A NEW computer tablet application to measure the vital signs of heart failure sufferers has been praised by patients in a clinical trial.

The NIHR Oxford Biomedical Research Centre is testing a new system which allows doctors to constantly check heart failure patients’ weight, blood pressure, blood oxygen levels and heart rate.

Heart failure, unlike heart attacks or cardiac arrests, means that the heart muscle is not able to pump blood around the body quickly enough.

After being discharged, patients are given a set of digital weighing scales and blood pressure monitor which is attached wirelessly to a computer tablet.

The tablet then records the results and sends them directly to a database that can be immediately accessed by a patient’s doctor.

Kidlington resident Fliss Emptage was diagnosed with heart failure in 2011 and is taking part in the study.

As a result of the condition she had to retire as a criminal researcher for Thames Valley Police early, and she said being able to easily keep an eye on her health was important.

The 58-year-old said: “My condition means that I get tired very quickly, I become exhausted after walking up a flight of stairs.

“It’s also made me very worried about my health in general. I’m constantly concerned about how I live my life.”

The trial, which has run since late last year, has received 93 per cent patient satisfaction from 52 patients who took a study questionnaire.

About 200 patients have been involved in the trial so far and it will continue to be run by Oxford Health NHS Foundation Trust for another 18 months.

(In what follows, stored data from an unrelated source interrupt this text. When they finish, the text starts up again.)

Lemma do_call_refines h m c :
  represents h m → call_ok c = true → refines_call (do_call h c) (live_call m c).
Proof.
  intros Hr Hok. destruct c as [n s p|n s p|q n s p|p|p]; cbn [do_call live_call call_ok] in *.
  - unfold calloc_checked. destruct ((n =? 0) || (s =? 0)) eqn:Hz; [simpl; eauto|]. by apply register_call.
  - unfold malloc_checked. destruct ((n =? 0) || (s =? 0)) eqn:Hz; [simpl; eauto|].
    rewrite alloc_multiply_spec by zb. destruct (n * s <? 2^64); [|done]. by apply register_call.
  - unfold realloc_checked, free_checked. pose proof (unregister_refines h m q Hr) as H.
    destruct (live_free m q) as [m'|] eqn:Hl; cbn [mbind option_bind].
    + destruct H as (h' & mi & Hu & Hr'). destruct ((n =? 0) || (s =? 0)) eqn:Hz.
      * destruct (Z.eqb_spec q 0) as [->|]; simpl.
        { unfold meminfo_unregister in Hu. simpl in Hu. injection Hu as -> _. eauto. }
        rewrite Hu. simpl. eauto.
      * rewrite Hu. cbn [res_bind fst]. rewrite alloc_multiply_spec by zb.
        destruct (n * s <? 2^64); [|done]. by apply register_call.
    + destruct (Z.eqb_spec q 0) as [->|]; [done|]. rewrite H. by destruct ((n =? 0) || (s =? 0)).
  - unfold free_checked. pose proof (unregister_refines h m p Hr) as H.
    destruct (live_free m p); [|by rewrite H]. destruct H as (h' & mi & Hu & Hr'). rewrite Hu. simpl. eauto.
  - unfold checkptr. rewrite (meminfo_find_live _ _ _ Hr).
    destruct (m !! p) eqn:Hm; [rewrite bool_decide_true by eauto; simpl; eauto|].
    rewrite bool_decide_false by (by intros [? [=]]). done.
Qed.

Fixpoint live_calls (m : gmap Z meminfo) (cs : list alloc_call) : option (gmap Z meminfo) :=
  match cs with [] => Some m | c :: cs' => m' ← live_call m c; live_calls m' cs' end.

Lemma do_calls_refine cs h m :
  represents h m → forallb call_ok cs = true → refines_call (res_foldl do_call h cs) (live_calls m cs).
Proof.
  revert h m. induction cs as [|c cs IH]; intros h m Hr Hok; simpl; [eauto|].
  simpl in Hok. apply andb_true_iff in Hok as [Hc Hcs]. pose proof (do_call_refines h m c Hr Hc) as H.
  destruct (live_call m c) as [m'|]; simpl in *; [|by rewrite H].
  destruct H as (h' & -> & Hr'). simpl. by apply IH.
Qed.
End Allocator.

Lemma represents_empty : represents (λ _, []) ∅.
Proof.
  split; [intros; apply NoDup_nil_2 | by intros i mi ?%not_elem_of_nil | | done].
  intros p mi. split; [done|]. by intros [H%not_elem_of_nil _].
Qed.

(** The checked allocator implements its specification.  For every sequence
    of allocations, reallocations, frees and pointer checks, with any results of
    the C library's allocator, the tool aborts exactly when the specification
    refuses a call (a double free, a free or check of an unknown pointer, a size
    that overflows, a failed or repeated allocation); otherwise a search in the
    hash table finds exactly the live blocks. *)
Theorem allocator_refines ty fl ln cs :
  forallb call_ok cs = true →
  match live_calls ty fl ln ∅ cs with
  | Some m => ∃ h, res_foldl (do_call ty fl ln) (λ _, []) cs = Ret h ∧ ∀ p, meminfo_find h p = m !! p
  | None => res_foldl (do_call ty fl ln) (λ _, []) cs = Stop FAssert
  end.
Proof.
  intros Hok. pose proof (do_calls_refine ty fl ln cs _ _ represents_empty Hok) as H.
  destruct (live_calls ty fl ln ∅ cs) as [m|]; simpl in H; [|done].
  destruct H as (h & Hrun & Hr). exists h. split; [done|]. intros p. by apply meminfo_find_live.
Qed.

Lemma allocator_refines_witness :
  res_foldl (do_call "char" "a.c" 1) (λ _, []) [CMalloc 4 8 4096; CRealloc 4096 8 8 8192; CFree 4096] = Stop FAssert.
Proof.
  apply (allocator_refines "char" "a.c" 1 [CMalloc 4 8 4096; CRealloc 4096 8 8 8192; CFree 4096]).
  reflexivity.
Defined.

(** ** Times as microseconds *)

Definition timeval_ok (t : timeval) : bool := (0 <=? tv_usec t) && (tv_usec t <? 1000000).
Definition usecs (t : timeval) : Z := tv_sec t * 1000000 + tv_usec t.

(** Times are compared, added and subtracted as numbers of microseconds, and
    stay normalised; maximum and minimum ignore the unset time 0. *)
Theorem timeval_arithmetic a b :
  timeval_ok a = true → timeval_ok b = true →
  (timeval_ok (timeval_add a b) = true ∧ usecs (timeval_add a b) = usecs a + usecs b) ∧
  (timeval_ok (timeval_subtract a b) = true ∧ usecs (timeval_subtract a b) = usecs a - usecs b) ∧
  timeval_compare a b = Ret (match usecs a ?= usecs b with Gt => 1 | Lt => -1 | Eq => 0 end) ∧
  (usecs a ≠ 0 → usecs b ≠ 0 →
    (∃ c, timeval_set_to_max a b = Ret c ∧ usecs c = Z.max (usecs a) (usecs b)) ∧
    (∃ c, timeval_set_to_min a b = Ret c ∧ usecs c = Z.min (usecs a) (usecs b))).
Proof.
  unfold timeval_ok, timeval_compare. intros Ha Hb. zb.
  split; [|split; [|split]].
  - unfold timeval_add, usecs. case_match; simpl; split; zb.
  - unfold timeval_subtract, usecs. case_match; simpl; split; zb.
  - rewrite !(proj2 (Z.leb_le _ _)), !(proj2 (Z.ltb_lt _ _)) by lia.
    destruct (Z.compare_spec (usecs a) (usecs b)); unfold usecs in *; repeat case_match; try done; exfalso; zb.
  - intros Ha0 Hb0. unfold timeval_set_to_max, timeval_set_to_min, timeval_is_zero, timeval_compare, usecs in *.
    rewrite !(proj2 (Z.leb_le _ _)), !(proj2 (Z.ltb_lt _ _)) by lia. simpl.
    split; repeat case_match; eexists; (split; [reflexivity|]); zb.
Qed.

Lemma timeval_arithmetic_witness :
  timeval_compare {| tv_sec := 1; tv_usec := 999999 |} {| tv_sec := 2; tv_usec := 0 |} = Ret (-1) ∧
  usecs (timeval_add {| tv_sec := 1; tv_usec := 999999 |} {| tv_sec := 2; tv_usec := 1 |}) = 4000000.
Proof.
  split.
  - apply (timeval_arithmetic {| tv_sec := 1; tv_usec := 999999 |} {| tv_sec := 2; tv_usec := 0 |}); reflexivity.
  - apply (timeval_arithmetic {| tv_sec := 1; tv_usec := 999999 |} {| tv_sec := 2; tv_usec := 1 |}); reflexivity.
Defined.
Lemma handle_agrees h p li ts x : agrees h p li → stamp_ok ts →
  ∃ li', loginfo_handle logstep_all ignore_execcounts ts x li = Ret li' ∧ agrees (h ++ [(p, ts, x)]) (next_pos p x) li'.
Proof.
  intros Ha Hts. pose proof (ag_pos _ _ _ Ha) as Hp. pose proof (ag_stamps _ _ _ Ha) as Hh.
  assert (Hst : li_step li = p.1) by (by rewrite Hp). unfold loginfo_handle. rewrite Hst.
  destruct x; try (by eexists; split; [reflexivity|]; eapply quiet_event; try done; [apply same_modules|by rewrite Z.leb_refl]).
  all: try (eapply module_event; [exact Ha|exact Hts|reflexivity|reflexivity|]; intros m Hm E).
  all: try (eexists; split; [reflexivity|]; split; [by rewrite <- E|]; eapply plain_agrees; try done).
  - by apply reset_agrees.
  - eexists. split; [reflexivity|]. destruct (decide (p.1 = logstep_qemu_start)) as [E|E].
    + apply step_agrees; try done. cbn. by rewrite decide_True.
    + eapply keep_agrees; try done; cbn; rewrite decide_False by done; [done|]. by destruct p.
  - eexists. split; [reflexivity|]. unfold dump_stats_module.
    split; [|eapply plain_agrees; try done]; repeat case_match; done.
  - eexists. split; [reflexivity|]. destruct (bbindex <? 0); [by eapply keep_agrees|].
    eapply quiet_event; try done; [apply faultindex_same|by rewrite Z.leb_refl].
  - by apply fault_agrees.
  - eexists. split; [reflexivity|]. destruct (li_faultspec li); by eapply keep_agrees.
  - eexists. split; [reflexivity|]. by apply step_agrees.
  - eexists. split; [reflexivity|]. unfold handler_qemu_drive.
    destruct (index =? 0); [destruct (drive0 li)|destruct (index =? 1); [destruct (drive1 li)|]]; by eapply keep_agrees.
  - eexists. split; [reflexivity|]. by apply step_agrees.
  - eexists. split; [reflexivity|]. by apply step_agrees.
  - eexists. split; [reflexivity|]. unfold handler_print_sanity.
    assert (Hs : agrees (h ++ [(p, ts, print_sanity passed posttest)]) (next_pos p (print_sanity passed posttest))
      (set_logstep ts (if posttest then logstep_after_sanity_post else logstep_after_sanity_pre) li)) by (by apply step_agrees).
    destruct passed; [|exact Hs]. destruct Hs. by split.
  - eexists. split; [reflexivity|]. destruct logstep_all eqn:El; [apply step_agrees; try done; cbn; by rewrite El|].
    eapply keep_agrees; try done; cbn; rewrite El; [done|]. by destruct p.
  - eexists. split; [reflexivity|]. destruct (workload_reported li) as [r|] eqn:Er.
    + eapply keep_agrees; try done; cbn; rewrite Hp; cbn; by rewrite ?Er, andb_false_r.
    + destruct logstep_all eqn:El.
      * eapply quiet_event; try done; [apply same_modules|..]; cbn; rewrite El, Hp; cbn; by rewrite ?Er.
      * eapply keep_agrees; try done; cbn; rewrite El; [done|]. cbn. by rewrite Hst.
  - eexists. split; [reflexivity|]. destruct logstep_all eqn:El; [apply step_agrees; try done; cbn; by rewrite El|].
    eapply keep_agrees; try done; cbn; rewrite El; [done|]. by destruct p.
Qed.
(** ** Integers in groups of seven bits *)

Lemma code_byte_of z : 0 ≤ z < 256 → code (byte_of z) = z.
Proof.
  intros Hz. unfold code, byte_of. rewrite N_ascii_embedding; rewrite Z.mod_small by lia; lia.
Qed.

Lemma lor_shiftl acc v s : 0 ≤ s → 0 ≤ acc < 2^s → 0 ≤ v → Z.lor acc (Z.shiftl v s) = acc + v * 2^s.
Proof.
  intros Hs Hacc Hv. rewrite <- Z.shiftl_mul_pow2 by done.
  rewrite <- Z.add_nocarry_lor; [done|]. apply Z.bits_inj'. intros n Hn.
  rewrite Z.land_spec, Z.bits_0. destruct (decide (n < s)).
  - rewrite Z.shiftl_spec_low by done. apply andb_false_r.
  - apply andb_false_intro1, Z.testbit_false; [done|].
    rewrite Z.div_small; [done|]. split; [lia|].
    apply Z.lt_le_trans with (2^s); [lia|]. apply Z.pow_le_mono_r; lia.
Qed.

Lemma lor_mul acc v s : 0 ≤ s → 0 ≤ acc < 2^s → 0 ≤ v → Z.lor acc (v * 2^s) = acc + v * 2^s.
Proof. intros. rewrite <- Z.shiftl_mul_pow2 at 1 by done. by apply lor_shiftl. Qed.

(** What [writeInt] appends. *)
Fixpoint int_bytes (fuel : nat) (v : Z) : string :=
  let b := Z.land v 0x7f in
  match fuel with
  | O => String (byte_of b) ""
  | S fuel' =>
      if Z.shiftr v 7 =? 0 then String (byte_of b) ""
      else String (byte_of (Z.lor b 0x80)) (int_bytes fuel' (Z.shiftr v 7))
  end.

Definition appended (w : map_writer) (s : string) : map_writer :=
  {| w_strings := w_strings w; stringRefNext := stringRefNext w; w_file := w_file w +:+ s |}.

Lemma appended_app w s t : appended (appended w s) t = appended w (s +:+ t).
Proof. unfold appended. simpl. by rewrite string_app_assoc. Qed.

Lemma writeInt_loop_appends fuel v w : writeInt_loop fuel v w = appended w (int_bytes fuel v).
Proof.
  revert v w. induction fuel as [|fuel IH]; intros v w; simpl; [done|].
  destruct (_ =? 0); [done|]. rewrite IH. apply appended_app.
Qed.

Lemma low_group v : Z.land v 0x7f = v `mod` 128.
Proof. apply (Z.land_ones v 7). lia. Qed.

Lemma group_split v : 0 ≤ v → v = Z.land v 0x7f + 128 * Z.shiftr v 7 ∧ 0 ≤ Z.land v 0x7f < 128 ∧ 0 ≤ Z.shiftr v 7.
Proof.
  intros Hv. rewrite low_group, Z.shiftr_div_pow2 by lia. change (2^7) with 128.
  pose proof (Z.mod_pos_bound v 128). pose proof (Z.div_pos v 128).
  pose proof (Z.div_mod v 128). lia.
Qed.

Lemma marked_group b : 0 ≤ b < 128 →
  code (byte_of b) = b ∧ Z.land b 0x7f = b ∧ Z.land b 0x80 = 0 ∧
  code (byte_of (Z.lor b 0x80)) = Z.lor b 0x80 ∧
  Z.land (Z.lor b 0x80) 0x7f = b ∧ Z.land (Z.lor b 0x80) 0x80 = 0x80.
Proof.
  intros Hb. assert (Hl : Z.lor b 0x80 = b + 128) by (apply (lor_shiftl b 1 7); lia).
  rewrite !code_byte_of by lia. rewrite Hl.
  assert (H : forallb (λ n, let x := Z.of_nat n in (Z.land x 0x7f =? x) && (Z.land x 0x80 =? 0) &&
     (Z.land (x + 128) 0x7f =? x) && (Z.land (x + 128) 0x80 =? 0x80)) (seq 0 128) = true)
    by (vm_compute; reflexivity).
  rewrite forallb_forall in H. specialize (H (Z.to_nat b)). cbv beta zeta in H.
  rewrite Z2Nat.id in H by lia. rewrite in_seq in H. specialize (H ltac:(lia)). zb.
Qed.

Lemma int_read_bytes fuel v shift acc rest :
  0 ≤ v < 128 ^ Z.of_nat (S fuel) → v * 2^shift < 2^31 → 0 ≤ shift < 32 → 0 ≤ acc < 2^shift →
  int_read_loop shift acc (int_bytes fuel v +:+ rest) = Ret (acc + v * 2^shift, rest).
Proof.
  revert v shift acc. induction fuel as [|fuel IH]; intros v shift acc Hv Hfit Hshift Hacc;
    destruct (group_split v ltac:(lia)) as (Heq & Hb & Hs);
    destruct (marked_group _ Hb) as (Hc & Hl & Hm & Hc' & Hl' & Hm');
    pose proof (Z.pow_pos_nonneg 2 shift ltac:(lia) ltac:(lia)) as Hp.
  - change (128 ^ Z.of_nat 1) with 128 in Hv. assert (Z.land v 0x7f = v) as Hlv by lia.
    rewrite Hlv in Hc, Hl, Hm. simpl. rewrite Hlv, Hc, Hl, Hm. rewrite Z.shiftl_mul_pow2 by lia.
    destruct (Z.ltb_spec shift 32); [|lia]. destruct (Z.ltb_spec (v * 2^shift) (2^31)); [|lia]. simpl.
    by rewrite lor_mul by lia.
  - cbn [int_bytes]. destruct (Z.eqb_spec (Z.shiftr v 7) 0) as [H0|H0].
    + assert (Z.land v 0x7f = v) as Hlv by lia.
      rewrite Hlv in Hc, Hl, Hm. rewrite Hlv. simpl. rewrite Hc, Hl, Hm. rewrite Z.shiftl_mul_pow2 by lia.
      destruct (Z.ltb_spec shift 32); [|lia]. destruct (Z.ltb_spec (v * 2^shift) (2^31)); [|lia]. simpl.
      by rewrite lor_mul by lia.
    + simpl String.append. cbn [int_read_loop]. rewrite Hc', Hl', Hm'. rewrite Z.shiftl_mul_pow2 by lia.
      destruct (Z.ltb_spec shift 32); [|lia].
      destruct (Z.ltb_spec (Z.land v 127 * 2^shift) (2^31)); [|nia]. cbn [negb andb Z.eqb].
      rewrite lor_mul by lia.
      assert (H7 : 2^(shift + 7) = 128 * 2^shift) by (rewrite Z.pow_add_r by lia; lia).
      assert (Hfit' : Z.shiftr v 7 * 2^(shift + 7) < 2^31) by (rewrite H7; nia).
      assert (shift + 7 < 32).
      { destruct (Z.lt_ge_cases (shift + 7) 32); [done|].
        pose proof (Z.pow_le_mono_r 2 32 (shift + 7) ltac:(lia) ltac:(lia)). nia. }
      rewrite Nat2Z.inj_succ, Z.pow_succ_r in Hv by lia.
      rewrite IH; [| lia | done | lia | rewrite H7; nia].
      do 2 f_equal. rewrite H7. rewrite Heq at 3. lia.
Qed.

Lemma int_read_writeInt v rest : 0 ≤ v < 2^31 → int_read (int_bytes 10 v +:+ rest) = Ret (v, rest).
Proof.
  intros Hv. unfold int_read. rewrite int_read_bytes; try lia. do 2 f_equal. lia.
Qed.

As well as informing the doctor and highlighting any concerning weight loss or heart rate results, the computer tablet allows patients to monitor their own progress.

Developers have also said that the app is user-friendly for older patients.

Fifield resident June Beaumont-Hare was diagnosed with heart failure in January 2013.

Although the 86-year-old admits to being a “new girl” to modern technology, she said that the equipment was “very easy”.

The retired apothecary dispenser said: “I think it’s a wonderful idea, especially in rural areas.

“My husband and I, we’re lucky as we can still drive to appointments, but a lot of other people can’t drive and public transport in rural areas is appalling.

“The device is a brilliant idea as your doctor can immediately access the information.”

The grandmother-of-six of six added: “It is reassuring that you are able to view your own results, but my thoughts are that it is going to make a huge difference to older people in rural communities.

“The fact that they will have this digital connection to their doctor is important.”